Snow crunched beneath his boots while glacier ice crackled like distant thunder—and Bicep’s Andy Ferguson pressed RECORD.
Seeing climate change like this, it changes you, he later confessed, standing beneath the moaning Russell Glacier—an icy cathedral on the brink of silence.
That sound—ice scraping its last breath—became an instrument. Named Takkuuk, meaning “look closely,” the project thrusts us into Greenland, whispering urgent truths through field recordings, Indigenous throat singers, and Greenlandic rapper Tarrak.
From Observation to Collaboration
Rather than impose, Bicep erased themselves. Samples of glacier fizz and husky chains became drum kits. Demos traveled to artists met at Arctic Sounds, where Tarrak’s defiant rap was “punk” in its fervor, grounding electronica in lived resistance.
The result? Tracks like Taarsitillugu and Dárbbuo in Sámi, do not echo Bicep’s voice—they amplify the Arctic’s heartbeat. Matt McBriar said it best: what emerged “doesn’t sound anything like us—and it doesn’t sound like them.”
Sound, Vision, Urgency
Takkuuk’s pulse is cinematic.
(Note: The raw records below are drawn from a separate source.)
(** * The tag state of the template parser ([src/parse/state/tag.js])

    A shallow embedding of [tag], [readTagName], [readAttribute],
    [readAttributeValue], [getShorthandValue] and [stripWhitespace],
    together with the properties of the tag-level state machine.

    Conventions of the embedding.
    - A JavaScript string is a [string]; its characters stand for code
      units below 256, offsets count characters.
    - The nodes of the tree are mutable objects shared between the tree
      and the open-element stack.  They live in a store ([heap], a list
      indexed by node identifier); [children] and the stack hold
      identifiers, so a mutation through the stack is seen in the tree.
    - [parser.error] throws; a computation is a function from the parser
      state to a [result], written with the monad [M].
    - Loops whose termination depends on the collaborators take fuel;
      running out of fuel is the separate outcome [Timeout]. *)

From Stdlib Require Import Ascii String NArith Arith Lia Bool List.
From stdpp Require Import base option list strings relations.

Local Open Scope nat_scope.

(** ** JavaScript strings *)

Module JsString.

Fixpoint drop (n : nat) (s : string) : string :=
    match n, s with
    | 0, _ => s
    | S _, EmptyString => EmptyString
    | S n', String _ s' => drop n' s'
    end.

Fixpoint take (n : nat) (s : string) : string :=
    match n, s with
    | 0, _ => EmptyString
    | S _, EmptyString => EmptyString
    | S n', String c s' => String c (take n' s')
    end.

  (** [s.slice(i, j)] for offsets [0 <= i], [0 <= j]; empty when [j <= i]. *)
Definition slice (i j : nat) (s : string) : string := take (j - i) (drop i s).

  (** [s.slice(i)] *)
Definition sliceFrom (i : nat) (s : string) : string := drop i s.

  (** [s[i]], [None] standing for [undefined]. *)
Definition charAt (i : nat) (s : string) : option ascii := String.get i s.

  (** Truthiness of a string: the empty string is falsy. *)
Definition truthy (s : string) : bool :=
    match s with EmptyString => false | String _ _ => true end.

Definition ofChar (c : ascii) : string := String c EmptyString.

Fixpoint forallb (f : ascii -> bool) (s : string) : bool :=
    match s with
    | EmptyString => true
    | String c s' => f c && forallb f s'
    end.

End JsString.

(** ** Regular expressions

    The patterns of the source are translated constructor by constructor
    into [re]; matching is by derivatives.  A [regex] records the anchors
    [^] and [$] next to its body. *)

Module Regex.

Inductive re : Type :=
  | none
  | eps
  | class (f : ascii -> bool)
  | cat (a b : re)
  | alt (a b : re)
  | star (a : re).

Fixpoint nullable (r : re) : bool :=
    match r with
    | none => false
    | eps => true
    | class _ => false
    | cat a b => nullable a && nullable b
    | alt a b => nullable a || nullable b
    | star _ => true
    end.

Fixpoint deriv (c : ascii) (r : re) : re :=
    match r with
    | none => none
    | eps => none
    | class f => if f c then eps else none
    | cat a b =>
        if nullable a then alt (cat (deriv c a) b) (deriv c b)
        else cat (deriv c a) b
    | alt a b => alt (deriv c a) (deriv c b)
    | star a => cat (deriv c a) (star a)
    end.

  (** Does the body match at the beginning of [s]?  With [to_end] the
      match has to reach the end of [s] (the anchor [$]). *)
Fixpoint matchHere (to_end : bool) (r : re) (s : string) : bool :=
    match s with
    | EmptyString => nullable r
    | String c s' => (negb to_end && nullable r) || matchHere to_end (deriv c r) s'
    end.

  (** Offset of the leftmost match. *)
Fixpoint search (to_end : bool) (r : re) (s : string) : option nat :=
    if matchHere to_end r s then Some 0
    else match s with
         | EmptyString => None
         | String _ s' => S <$> search to_end r s'
         end.

Record regex : Type := Regex {
    anchoredStart : bool;
    body : re;
    anchoredEnd : bool
  }.

  (** [pattern.exec(s)], reduced to [match.index]. *)
Definition exec (p : regex) (s : string) : option nat :=
    if anchoredStart p
    then (if matchHere (anchoredEnd p) (body p) s then Some 0 else None)
    else search (anchoredEnd p) (body p) s.

  (** [pattern.test(s)] *)
Definition test (p : regex) (s : string) : bool :=
    match exec p s with Some _ => true | None => false end.

  (** Building blocks of the patterns. *)
Definition chr (c : ascii) : re := class (Ascii.eqb c).
Definition opt (r : re) : re := alt r eps.
Definition plus (r : re) : re := cat r (star r).

Fixpoint lit (s : string) : re :=
    match s with
    | EmptyString => eps
    | String c s' => cat (chr c) (lit s')
    end.
(** X13.  Unless [preload] was switched off or [autoplay] on, mounting the
    hook with real volumes gives a hook that references one element for the
    URL, paused, with [preload] set to auto and the clamped muted-or-store
    volume; nothing plays, the hook is active and its current volume is the
    store volume.  A replay is scheduled exactly when [playRandomly] is on,
    with the delay line 109 computes from the intervals or their defaults. *)
Theorem mount_preloads {Key : Type} (url : string)
    (settings : Key -> option SoundSetting) (options : Options.t Key) (r : float) :
  Options.preload options <> Some false ->
  Options.autoplay options <> Some true ->
  exists s a,
    mount url settings options r = Ok s
    /\ reachable s
    /\ audioRef s = Some a
    /\ src a = url /\ paused a = true /\ preloadAuto a = true
    /\ volume a = clampVolume (mutedVolume settings options)
    /\ isPlaying s = false /\ isActiveRef s = true
    /\ currentVolume s = storeVolume settings options
    /\ timers s =
       if orDefault (Options.playRandomly options) false
       then [mkTimer 1
               (randomDelay (orDefault (Options.minInterval options) 5000%float)
                  (orDefault (Options.maxInterval options) 15000%float) r)
               (firstRender url settings options)]
       else [].
Proof.
  intros Hpre Hauto.
  assert (Hp : orDefault (Options.preload options) true = true).
  { destruct (Options.preload options) as [[|]|]; cbn; congruence. }
  assert (Ha : orDefault (Options.autoplay options) false = false).
  { destruct (Options.autoplay options) as [[|]|]; cbn; congruence. }
  destruct (mount url settings options r) as [s|] eqn:Hmount.
  - pose proof (mount_reachable _ _ _ _ _ Hmount) as Hreach.
    revert Hmount. unfold mount. rewrite Hp, Ha.
    unfold mountEffect.
    cbn [initialHook audioRef allocAudio withAudioRef nextAudio].
    rewrite setVolume_clamp. cbn [bind].
    unfold randomEffect. cbn [isActiveRef withAudioRef].
    destruct (orDefault (Options.playRandomly options) false); cbn.
    + intros [= <-]. eexists. eexists. split; [reflexivity|].
      split; [exact Hreach|]. cbn. repeat split.
    + intros [= <-]. eexists. eexists. split; [reflexivity|].
      split; [exact Hreach|]. cbn. repeat split.
  - exfalso. revert Hmount. unfold mount.
    destruct (mountEffect_ok (firstRender url settings options)
                (mutedVolume settings options)
                (orDefault (Options.preload options) true)
                (orDefault (Options.autoplay options) false)
                (initialHook (storeVolume settings options))) as (s1 & ->).
    cbn [bind].
    destruct (randomEffect_fields (firstRender url settings options)
                (orDefault (Options.playRandomly options) false) r s1)
      as (s' & -> & _). discriminate.
Qed.
(** * Zotero librarian toolkit: a shallow embedding and its properties

  The toolkit ([zotero_librarian/__init__.py]) is a set of Python
  functions over a [pyzotero] client.  This development embeds the
  functions the specification talks about:

  - the identifier validators ([validate_doi], [validate_isbn],
    [validate_issn]), over a small model of [re.match], once on 8-bit
    strings and once on strings of Unicode code points;
  - the paginated reader [_all_items] and the snapshot cache of
    [_get_library_with_children];
  - the read-side analyses [find_duplicates_by_field] and
    [similar_tags];
  - the write-side editors, the merges, the batch operations and the
    two file uploads;
  - further readers and editors of the same file: the lookups by ISBN
    and DOI, the search by title, the counts per type and per tag, the
    tag cloud, the checks for attachments and URLs, and the editors of
    tags, collections, notes, relations and item types.

  Python [str] is modelled as [string] (8-bit characters, read as
  Latin-1 code points) and, where characters beyond Latin-1 matter, as
  a list of code points ([Uni.str]); Python [dict] as an association list in
  insertion order, exceptions as an outcome of a state-and-error monad
  whose state holds the remote backend, the log of requests sent to it
  and the attribute [_library_cache] of the client object. *)

From Stdlib Require Import List String Ascii ZArith QArith Lia Bool Arith.
From Stdlib Require Import Permutation.
Import ListNotations.
Open Scope string_scope.
Open Scope nat_scope.
Set Warnings "-register-all".
Lemma winner_Ok (b : board) :
  wf_board b →
  ∃ w, winner b = Ok w
    ∧ ((w = Some X ∧ has_line b X)
       ∨ (w = Some O ∧ has_line b O ∧ ¬ has_line b X)
       ∨ (w = None ∧ ¬ has_line b X ∧ ¬ has_line b O)).
Proof.
  intros Hwf. unfold winner. cbn [for_return].
  destruct (winner_body_Ok b Hwf X) as (rx & -> & [[-> HX]|[-> HX]]);
    cbn [mbind outcome_bind].
  - eexists. split; [done|]. by left.
  - destruct (winner_body_Ok b Hwf O) as (ro & -> & [[-> HO]|[-> HO]]);
      cbn [mbind outcome_bind]; eexists; (split; [done|]); right; [left|right]; done.
Qed.

(** X12.  On a 3x3 board [winner] returns the player who holds three in a
    row (a row, a column or a diagonal) and [None] when nobody does.  X is
    looked at first: on a board where both players hold a line the winner
    is X. *)
Theorem winner_three_in_a_row (b : board) :
  wf_board b →
  ∃ w, winner b = Ok w
    ∧ (w = Some X ↔ has_line b X)
    ∧ (w = Some O ↔ has_line b O ∧ ¬ has_line b X)
    ∧ (w = None ↔ ¬ has_line b X ∧ ¬ has_line b O).
Proof.
  intros Hwf.
  destruct (winner_Ok b Hwf)
    as (w & Hw & [[Hwx HX]|[(Hwo & HO & HX)|(Hwn & HX & HO)]]);
    exists w; subst w; (split; [done|]); split_and!; split; try done; naive_solver.
Qed.

Lemma winner_three_in_a_row_witness :
  let b : board := [[Some X; Some X; Some X];
                    [Some O; Some O; Some O];
                    [EMPTY; EMPTY; EMPTY]] in
  ∃ w, winner b = Ok w ∧ (w = Some X ↔ has_line b X).
Proof.
  intros b.
  destruct (winner_three_in_a_row b) as (w & Hw & HX & _).
  - split; [reflexivity|]. repeat constructor.
  - exists w. split; assumption.
Defined.

(** ** [terminal] and [utility] *)

Lemma elem_of_cells (ij : Z * Z) :
  ij ∈ (i ← range3; j ← range3; [(i, j)]) ↔ 0 ≤ ij.1 < 3 ∧ 0 ≤ ij.2 < 3.
Proof.
  rewrite list_elem_of_bind. setoid_rewrite list_elem_of_bind.
  setoid_rewrite list_elem_of_singleton. setoid_rewrite elem_of_range3.
  destruct ij as [i j]. cbn. split.
  - intros (i' & (j' & [= -> ->] & ?) & ?). done.
  - intros [??]. exists i. split; [|done]. by exists j.
Qed.
(** C10.  In every struct written by [lrm_observer_get_input] or
    [lrm_observer_get_output], [is_virtual] is true exactly when the
    transport type of the cached port is [software] or [loopback]; it is
    false for [unknown] and for every type with the [hardware] bit. *)
Theorem is_virtual_software_or_loopback :
  (forall (p : port_information) (index : Z) (is_input : bool),
      (info_is_virtual (fill_port_info p index is_input) = true
       <-> type p = LRM_TRANSPORT_SOFTWARE \/ type p = LRM_TRANSPORT_LOOPBACK)
      /\ (type p = LRM_TRANSPORT_UNKNOWN
          \/ Z.land (type p) LRM_TRANSPORT_HARDWARE = LRM_TRANSPORT_HARDWARE ->
          info_is_virtual (fill_port_info p index is_input) = false))
  /\ (forall (heap : gmap Z LrmObserver) (h index info code : Z) (r : LrmPortInfo),
        lrm_observer_get_input heap h index info = Returns (code, Some r) ->
        exists o p, heap !! h = Some o
                    /\ input_ports o !! Z.to_nat index = Some p
                    /\ r = fill_port_info p index true)
  /\ (forall (heap : gmap Z LrmObserver) (h index info code : Z) (r : LrmPortInfo),
        lrm_observer_get_output heap h index info = Returns (code, Some r) ->
        exists o p, heap !! h = Some o
                    /\ output_ports o !! Z.to_nat index = Some p
                    /\ r = fill_port_info p index false).
Proof.
  split; [|split].
  - intros p index is_input. simpl. unfold is_virtual_type.
    rewrite orb_true_iff, !Z.eqb_eq. split; [tauto|].
    intros Hother.
    apply orb_false_iff. rewrite !Z.eqb_neq.
    destruct Hother as [-> | Hhw]; [split; discriminate|].
    split; intros E; rewrite E in Hhw; discriminate.
  - intros heap h index info code r. unfold lrm_observer_get_input.
    destruct (_ || _); [discriminate|].
    destruct (heap !! h) as [o|]; [|discriminate].
    intros E. apply get_port_written in E as (p & Hp & ->). eauto.
  - intros heap h index info code r. unfold lrm_observer_get_output.
    destruct (_ || _); [discriminate|].
    destruct (heap !! h) as [o|]; [|discriminate].
    intros E. apply get_port_written in E as (p & Hp & ->). eauto.
Qed.

Lemma is_virtual_software_or_loopback_witness :
  info_is_virtual (fill_port_info bus1_first 0 true) = true
  /\ info_is_virtual (fill_port_info synth_port 0 false) = false
  /\ (exists o p, one_observer !! 4096 = Some o
                  /\ input_ports o !! Z.to_nat 0 = Some p
                  /\ fill_port_info (port_named "A" 1) 0 true
                     = fill_port_info p 0 true).
Proof.
  split; [|split].
  3: { apply (proj1 (proj2 is_virtual_software_or_loopback)
                     one_observer 4096 0 1 LRM_OK).
       reflexivity. }
  - apply (proj1 (proj1 is_virtual_software_or_loopback bus1_first 0 true)).
    left. reflexivity.
  - apply (proj2 (proj1 is_virtual_software_or_loopback synth_port 0 false)).
    right. reflexivity.
Defined.

(* ===================================================================== *)
(** * Further properties of the code *)
(* ===================================================================== *)

(** ** Copying strings into the fixed buffers *)

Section CopyFacts.

Lemma take_chars_length (n : nat) (s : string) :
  (String.length (take_chars n s) <= n)%nat.
Proof.
  revert s. induction n as [|n IH]; intros [|c s]; simpl; try lia.
  specialize (IH s). lia.
Qed.

Lemma take_chars_split (n : nat) (s : string) :
  exists rest, s = take_chars n s +:+ rest.
Proof.
  revert s. induction n as [|n IH]; intros [|c s]; cbn;
    try (eexists; reflexivity).
  destruct (IH s) as [rest E]. exists rest.
  change (String c s = String c (take_chars n s +:+ rest)). now f_equal.
Qed.

Lemma c_str_split (s : string) : exists rest, s = c_str s +:+ rest.
Proof.
  induction s as [|c s [rest E]]; cbn; [now exists ""|].
  destruct (Ascii.eqb c zero); [eexists; reflexivity|].
  exists rest.
  change (String c s = String c (c_str s +:+ rest)). now f_equal.
Qed.

Lemma c_str_no_nul (s : string) : contains_char zero (c_str s) = false.
Proof.
  induction s as [|c s IH]; simpl; [reflexivity|].
  destruct (Ascii.eqb c zero) eqn:E; simpl; [reflexivity|]. now rewrite E.
Qed.

Lemma take_chars_no_char (c : ascii) (n : nat) (s : string) :
  contains_char c s = false -> contains_char c (take_chars n s) = false.
Proof.
  revert s. induction n as [|n IH]; intros [|x s]; simpl; auto.
  destruct (Ascii.eqb x c); [discriminate|]. apply IH.
Qed.

Lemma c_str_id (s : string) : contains_char zero s = false -> c_str s = s.
Proof.
  induction s as [|c s IH]; simpl; [reflexivity|].
  destruct (Ascii.eqb c zero); [discriminate|].
  intros H. now rewrite IH.
Qed.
Zak Norman’s infrared visuals and Charlie Miller’s intimate vignettes render Inuit landscapes otherworldly—pink, purple, haunting—underscoring cultural erasure along with melting ice.
Premiering July 3 in London’s Outernet, the wraparound installation and July 25 soundtrack write a new creative lexicon—less about spectacle, more about stewardship. As Ruth Daniel of EarthSonic framed it: this is a global story, with everyone having a role.
The glacier’s lament, the languages in flux, the beats formed from melting ice—Takkuuk is less a project than a summons: will you look closely? The Arctic sings—but are we listening?